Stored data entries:
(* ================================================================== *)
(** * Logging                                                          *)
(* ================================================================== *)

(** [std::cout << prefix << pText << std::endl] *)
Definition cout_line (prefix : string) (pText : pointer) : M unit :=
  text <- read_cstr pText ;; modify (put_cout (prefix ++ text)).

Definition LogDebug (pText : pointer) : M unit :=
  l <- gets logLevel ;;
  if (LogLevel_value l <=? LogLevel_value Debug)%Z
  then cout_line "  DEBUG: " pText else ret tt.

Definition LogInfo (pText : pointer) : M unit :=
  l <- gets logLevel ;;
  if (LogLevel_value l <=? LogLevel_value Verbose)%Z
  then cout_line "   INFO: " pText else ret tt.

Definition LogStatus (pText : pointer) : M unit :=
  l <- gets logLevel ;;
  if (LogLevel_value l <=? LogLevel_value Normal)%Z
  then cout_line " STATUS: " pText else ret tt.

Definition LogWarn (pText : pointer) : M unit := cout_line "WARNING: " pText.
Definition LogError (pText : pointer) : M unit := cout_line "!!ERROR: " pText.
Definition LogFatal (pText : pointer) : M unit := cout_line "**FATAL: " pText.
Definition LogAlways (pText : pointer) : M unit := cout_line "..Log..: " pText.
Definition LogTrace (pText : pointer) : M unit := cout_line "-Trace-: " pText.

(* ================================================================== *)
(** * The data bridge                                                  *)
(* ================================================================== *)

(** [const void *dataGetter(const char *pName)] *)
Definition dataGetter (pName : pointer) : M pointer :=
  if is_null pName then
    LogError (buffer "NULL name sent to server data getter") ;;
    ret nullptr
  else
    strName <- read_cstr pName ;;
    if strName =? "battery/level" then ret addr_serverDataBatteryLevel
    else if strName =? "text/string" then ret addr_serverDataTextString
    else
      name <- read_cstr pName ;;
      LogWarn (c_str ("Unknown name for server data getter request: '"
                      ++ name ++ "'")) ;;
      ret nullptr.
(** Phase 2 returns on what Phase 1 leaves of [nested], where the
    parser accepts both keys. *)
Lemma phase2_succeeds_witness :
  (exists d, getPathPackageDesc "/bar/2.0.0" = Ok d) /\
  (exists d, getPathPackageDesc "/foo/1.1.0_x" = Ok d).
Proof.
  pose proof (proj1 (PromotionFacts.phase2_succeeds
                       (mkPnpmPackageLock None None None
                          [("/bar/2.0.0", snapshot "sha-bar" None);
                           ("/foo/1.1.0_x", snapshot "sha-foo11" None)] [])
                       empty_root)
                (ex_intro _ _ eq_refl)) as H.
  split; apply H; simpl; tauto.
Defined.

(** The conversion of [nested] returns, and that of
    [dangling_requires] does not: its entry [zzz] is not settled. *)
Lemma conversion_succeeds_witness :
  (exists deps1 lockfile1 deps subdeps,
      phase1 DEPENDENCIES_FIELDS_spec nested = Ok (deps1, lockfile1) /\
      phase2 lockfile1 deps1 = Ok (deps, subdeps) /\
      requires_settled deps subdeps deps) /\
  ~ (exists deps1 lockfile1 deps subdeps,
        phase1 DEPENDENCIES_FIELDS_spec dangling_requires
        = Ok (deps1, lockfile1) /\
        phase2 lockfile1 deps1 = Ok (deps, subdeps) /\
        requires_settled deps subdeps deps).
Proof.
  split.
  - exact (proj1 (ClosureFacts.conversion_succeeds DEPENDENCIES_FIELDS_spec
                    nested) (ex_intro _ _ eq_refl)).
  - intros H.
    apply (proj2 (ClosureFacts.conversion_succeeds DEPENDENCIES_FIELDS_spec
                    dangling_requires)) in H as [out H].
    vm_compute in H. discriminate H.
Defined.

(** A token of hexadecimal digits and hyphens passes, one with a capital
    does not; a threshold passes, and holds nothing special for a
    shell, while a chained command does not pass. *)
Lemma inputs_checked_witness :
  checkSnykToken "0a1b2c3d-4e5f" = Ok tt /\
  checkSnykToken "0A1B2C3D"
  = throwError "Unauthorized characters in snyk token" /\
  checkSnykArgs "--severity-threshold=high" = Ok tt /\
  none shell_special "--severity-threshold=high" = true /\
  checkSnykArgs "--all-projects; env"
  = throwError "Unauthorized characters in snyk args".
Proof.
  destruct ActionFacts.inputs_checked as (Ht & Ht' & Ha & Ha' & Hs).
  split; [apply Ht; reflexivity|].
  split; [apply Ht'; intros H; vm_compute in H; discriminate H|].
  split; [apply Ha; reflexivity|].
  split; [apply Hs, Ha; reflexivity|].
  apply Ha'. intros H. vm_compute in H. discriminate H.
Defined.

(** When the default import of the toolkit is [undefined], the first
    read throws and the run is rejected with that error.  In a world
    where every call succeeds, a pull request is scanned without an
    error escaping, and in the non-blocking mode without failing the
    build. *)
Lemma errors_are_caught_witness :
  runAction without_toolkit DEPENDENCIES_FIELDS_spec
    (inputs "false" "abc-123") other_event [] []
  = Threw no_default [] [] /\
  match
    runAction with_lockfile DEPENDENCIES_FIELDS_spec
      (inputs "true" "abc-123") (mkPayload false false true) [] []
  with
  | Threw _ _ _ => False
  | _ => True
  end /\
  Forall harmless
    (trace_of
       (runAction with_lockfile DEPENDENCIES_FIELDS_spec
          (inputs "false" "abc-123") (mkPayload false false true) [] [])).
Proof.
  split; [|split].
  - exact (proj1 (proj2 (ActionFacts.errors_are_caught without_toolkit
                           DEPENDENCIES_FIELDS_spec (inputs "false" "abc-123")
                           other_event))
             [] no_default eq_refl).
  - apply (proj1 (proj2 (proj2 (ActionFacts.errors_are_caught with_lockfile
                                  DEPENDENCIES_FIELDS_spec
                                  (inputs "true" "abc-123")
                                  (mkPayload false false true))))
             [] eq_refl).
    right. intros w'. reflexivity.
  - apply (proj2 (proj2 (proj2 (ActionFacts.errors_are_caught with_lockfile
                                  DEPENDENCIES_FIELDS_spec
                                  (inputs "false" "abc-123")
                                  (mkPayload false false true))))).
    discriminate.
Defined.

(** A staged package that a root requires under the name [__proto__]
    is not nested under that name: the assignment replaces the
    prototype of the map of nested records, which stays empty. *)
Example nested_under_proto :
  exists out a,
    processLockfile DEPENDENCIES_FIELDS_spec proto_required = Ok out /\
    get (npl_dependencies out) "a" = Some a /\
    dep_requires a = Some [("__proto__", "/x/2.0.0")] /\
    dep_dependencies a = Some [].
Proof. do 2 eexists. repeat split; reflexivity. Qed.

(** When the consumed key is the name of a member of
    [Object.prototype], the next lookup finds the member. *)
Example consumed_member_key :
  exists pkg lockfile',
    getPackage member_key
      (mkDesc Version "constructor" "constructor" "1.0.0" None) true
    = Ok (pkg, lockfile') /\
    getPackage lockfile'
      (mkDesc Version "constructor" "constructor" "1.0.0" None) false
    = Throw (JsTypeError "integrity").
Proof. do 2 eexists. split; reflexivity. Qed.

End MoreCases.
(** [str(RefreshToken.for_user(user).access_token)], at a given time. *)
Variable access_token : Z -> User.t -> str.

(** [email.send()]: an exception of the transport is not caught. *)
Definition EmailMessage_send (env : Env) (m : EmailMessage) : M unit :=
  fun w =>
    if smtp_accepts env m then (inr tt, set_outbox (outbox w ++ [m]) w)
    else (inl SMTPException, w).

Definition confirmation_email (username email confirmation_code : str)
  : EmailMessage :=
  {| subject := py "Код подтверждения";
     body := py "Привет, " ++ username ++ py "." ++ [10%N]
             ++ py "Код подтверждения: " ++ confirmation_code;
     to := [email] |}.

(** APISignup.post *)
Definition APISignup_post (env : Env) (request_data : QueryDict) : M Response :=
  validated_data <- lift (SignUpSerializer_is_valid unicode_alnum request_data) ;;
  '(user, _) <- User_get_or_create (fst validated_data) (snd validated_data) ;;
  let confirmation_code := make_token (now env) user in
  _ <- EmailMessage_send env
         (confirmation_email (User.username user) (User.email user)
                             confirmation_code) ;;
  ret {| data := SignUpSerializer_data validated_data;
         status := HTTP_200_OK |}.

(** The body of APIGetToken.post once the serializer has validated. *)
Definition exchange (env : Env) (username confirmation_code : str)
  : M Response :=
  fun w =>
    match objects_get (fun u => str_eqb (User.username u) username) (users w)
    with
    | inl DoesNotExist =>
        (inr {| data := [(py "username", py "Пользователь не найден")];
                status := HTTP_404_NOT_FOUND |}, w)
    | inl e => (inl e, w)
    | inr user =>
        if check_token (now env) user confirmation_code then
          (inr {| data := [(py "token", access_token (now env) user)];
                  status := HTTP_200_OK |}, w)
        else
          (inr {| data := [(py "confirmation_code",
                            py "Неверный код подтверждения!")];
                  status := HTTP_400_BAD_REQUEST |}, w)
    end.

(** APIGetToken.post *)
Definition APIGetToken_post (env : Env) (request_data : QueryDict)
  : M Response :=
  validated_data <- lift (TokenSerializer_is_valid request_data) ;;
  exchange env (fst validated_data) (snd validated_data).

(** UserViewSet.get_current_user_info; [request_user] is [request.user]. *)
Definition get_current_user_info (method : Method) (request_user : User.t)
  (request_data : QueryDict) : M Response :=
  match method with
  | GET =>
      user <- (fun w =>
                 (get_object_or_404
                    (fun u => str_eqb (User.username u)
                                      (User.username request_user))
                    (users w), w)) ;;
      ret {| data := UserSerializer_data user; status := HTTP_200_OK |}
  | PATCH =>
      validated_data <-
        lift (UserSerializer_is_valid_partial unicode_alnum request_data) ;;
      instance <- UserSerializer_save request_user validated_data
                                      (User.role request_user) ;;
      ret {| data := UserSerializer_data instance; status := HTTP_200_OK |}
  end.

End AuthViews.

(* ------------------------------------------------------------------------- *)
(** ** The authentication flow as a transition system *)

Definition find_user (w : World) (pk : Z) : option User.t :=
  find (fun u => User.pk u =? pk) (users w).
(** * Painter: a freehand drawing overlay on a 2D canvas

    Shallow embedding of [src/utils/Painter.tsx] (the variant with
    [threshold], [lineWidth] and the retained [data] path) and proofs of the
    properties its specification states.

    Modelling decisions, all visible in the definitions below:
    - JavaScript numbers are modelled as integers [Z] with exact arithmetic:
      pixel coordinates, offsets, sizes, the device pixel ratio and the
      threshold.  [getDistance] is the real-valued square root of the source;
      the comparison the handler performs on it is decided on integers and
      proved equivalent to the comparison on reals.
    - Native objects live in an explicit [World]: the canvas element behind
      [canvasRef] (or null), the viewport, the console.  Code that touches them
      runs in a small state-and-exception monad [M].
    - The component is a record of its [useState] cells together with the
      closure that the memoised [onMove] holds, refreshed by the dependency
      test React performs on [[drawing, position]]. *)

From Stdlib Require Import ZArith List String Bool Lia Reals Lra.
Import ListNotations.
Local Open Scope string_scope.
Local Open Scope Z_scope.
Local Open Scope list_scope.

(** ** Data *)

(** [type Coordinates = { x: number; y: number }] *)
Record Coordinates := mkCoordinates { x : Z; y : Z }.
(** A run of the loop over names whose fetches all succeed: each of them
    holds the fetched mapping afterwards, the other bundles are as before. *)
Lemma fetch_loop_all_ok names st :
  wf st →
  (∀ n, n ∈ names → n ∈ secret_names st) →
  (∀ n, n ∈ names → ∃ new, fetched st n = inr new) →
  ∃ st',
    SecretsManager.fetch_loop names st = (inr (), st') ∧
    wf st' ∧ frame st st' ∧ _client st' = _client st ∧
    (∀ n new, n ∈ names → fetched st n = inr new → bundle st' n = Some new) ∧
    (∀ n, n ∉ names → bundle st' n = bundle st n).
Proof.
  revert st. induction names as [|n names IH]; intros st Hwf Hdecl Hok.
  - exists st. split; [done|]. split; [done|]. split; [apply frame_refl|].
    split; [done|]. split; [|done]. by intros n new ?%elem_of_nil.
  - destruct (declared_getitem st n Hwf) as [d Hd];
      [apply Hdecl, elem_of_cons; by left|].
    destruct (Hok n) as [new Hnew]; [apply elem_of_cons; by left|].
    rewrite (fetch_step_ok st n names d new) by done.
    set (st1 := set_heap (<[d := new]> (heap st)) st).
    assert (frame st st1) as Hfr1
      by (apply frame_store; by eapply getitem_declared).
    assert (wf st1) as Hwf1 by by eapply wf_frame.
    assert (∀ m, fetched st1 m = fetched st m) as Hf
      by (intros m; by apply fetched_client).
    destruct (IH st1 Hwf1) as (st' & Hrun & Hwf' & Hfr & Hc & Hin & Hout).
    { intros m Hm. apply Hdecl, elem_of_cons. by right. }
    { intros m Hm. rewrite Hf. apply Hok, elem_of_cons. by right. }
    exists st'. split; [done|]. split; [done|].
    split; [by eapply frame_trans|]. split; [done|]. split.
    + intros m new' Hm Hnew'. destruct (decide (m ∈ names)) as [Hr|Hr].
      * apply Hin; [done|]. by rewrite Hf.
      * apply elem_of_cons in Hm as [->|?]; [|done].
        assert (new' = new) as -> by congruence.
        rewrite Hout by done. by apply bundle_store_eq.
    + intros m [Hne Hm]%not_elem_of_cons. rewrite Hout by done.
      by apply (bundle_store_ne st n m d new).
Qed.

== Problem to solve ==
Reprint exactly the lines above that start at the one with "From Stdlib Require" and end at the one with "(** [type Coordinates", keeping both and adding none.

== Solved problem ==
From Stdlib Require Import ZArith List String Bool Lia Reals Lra.
Import ListNotations.
Local Open Scope string_scope.
Local Open Scope Z_scope.
Local Open Scope list_scope.

(** ** Data *)

(** [type Coordinates = { x: number; y: number }] *)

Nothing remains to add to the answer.